Diclofenac, a nonsteroidal anti-inflammatory drug (NSAID), induces apoptosis in many cell lines through an alteration of the redox state. We have investigated if the pro-apoptotic effect of diclofenac is mediated by an alteration of the redox state, focusing the attention on the involvement of SOD2, an essential mitochondrial antioxidant enzyme. The study was realised using the melanoma cell lines A2058 and SAN, and the human fibroblast immortalized cell line BJ-5ta.
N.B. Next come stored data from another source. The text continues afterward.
(** X13. Let a live thread own no resource of the synch layer, be running
    on its slot, and not be a shadow whose deletion is deferred (on a
    build with real-time shadows, a user-space thread that is neither
    dormant nor the current thread of the calling CPU is only sent a
    signal).  Deleting it does not finalize it: the thread is made a
    ZOMBIE and out of the thread list, the slot is flagged in the mask of
    the calling CPU, and control goes to the rescheduling procedure before
    any hook, cleanup or finalization call has been made. *)
Theorem delete_of_running_thread_defers_finalization (w : world) :
  let th := threads w thread in
  let cpu := sched th in
  nz (xnthread_test_state th XNZOMBIE) = false ->
  CONFIG_XENO_OPT_PERVASIVE cfg && user_task th
    && negb (nz (xnthread_test_state th XNDORMANT))
    && negb (xnpod_current_p thread w) = false ->
  curr (slots w cpu) = thread ->
  exists w0 : world,
    xnpod_delete_thread cfg thread w = xnpod_schedule w0
    /\ nz (xnthread_test_state (threads w0 thread) XNZOMBIE) = true
    /\ ~ In thread (threadq (nkpod w0))
    /\ Z.testbit (resched (slots w0 (current_cpu w0))) (Z.of_nat cpu) = true
    /\ trace w0 = trace w.
Proof.
  intros th cpu Hz Hd Hcur.
  destruct (delete_to_zombie w Hz Hd)
    as [w7 [Heq [Hs [_ [_ [_ [_ [Hk [Ht [Hsl _]]]]]]]]]].
  fold th cpu in Heq, Hs, Hk, Hsl. rewrite Heq. clear Heq.
  destruct (Hsl cpu) as [Hc _]. rewrite Hc, Hcur, Nat.eqb_refl.
  exists (xnsched_set_resched cpu w7). split; [reflexivity|].
  split.
  { cbn [threads xnsched_set_resched on_slot with_slots].
    unfold xnthread_test_state. rewrite Hs. apply zombie_word_zombie. }
  split.
  { cbn [nkpod xnsched_set_resched on_slot with_slots]. rewrite Hk.
    cbn [threadq with_threadq]. apply remove_In. }
  split; [apply (resched_set_resched cpu w7) | exact Ht].
Qed.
Analysis of propidium iodide incorporation and measurement of caspase-3 activity showed an increase of apoptosis after diclofenac treatment in melanoma cells, whereas no effect was observed in BJ-5ta; moreover, the usage of the fluorescent probes DHE and DCFH-DA allowed the demonstration that diclofenac provoked an increase of the intracellular ROS levels only in melanoma cells. Therefore, the effect of diclofenac on the protein levels and enzymatic activity of SOD2 was investigated and only in melanoma cells a significant reduction of these parameters was evident after a 48-h treatment. To investigate if the reduction of SOD2 contributed to the pro-apoptotic effect of diclofenac, the melanoma cells were transfected with siRNAs specific for the SOD2 messenger. In the presence of diclofenac, the SOD2 silencing amplified the proapoptotic effect of the drug, whereas no effect was observed without the drug. To highlight the mechanism by which diclofenac induces apoptosis, we evaluated the mitochondria involvement in this process, through the analysis of the sub-cellular localization of typical mitochondrial proteins. Western blotting analysis showed that in melanoma cells cytochrome c translocated from mitochondria to cytosol after diclofenac treatment. Surprisingly, the drug altered also the sub-cellular distribution of SOD2; indeed, SOD2 appeared in the cytosolic fraction at the expenses of an almost corresponding reduction of this enzyme in the mitochondrial fraction, a feature confirmed by immunofluorescence experiments. In conclusion, the diclofenac exerts its cytotoxic effect selectively in melanoma cells, targeting the mitochondria; in particular, the data suggest that both reduction and cytosolic translocation of SOD2 contribute to the the mithochondrial dysfunction.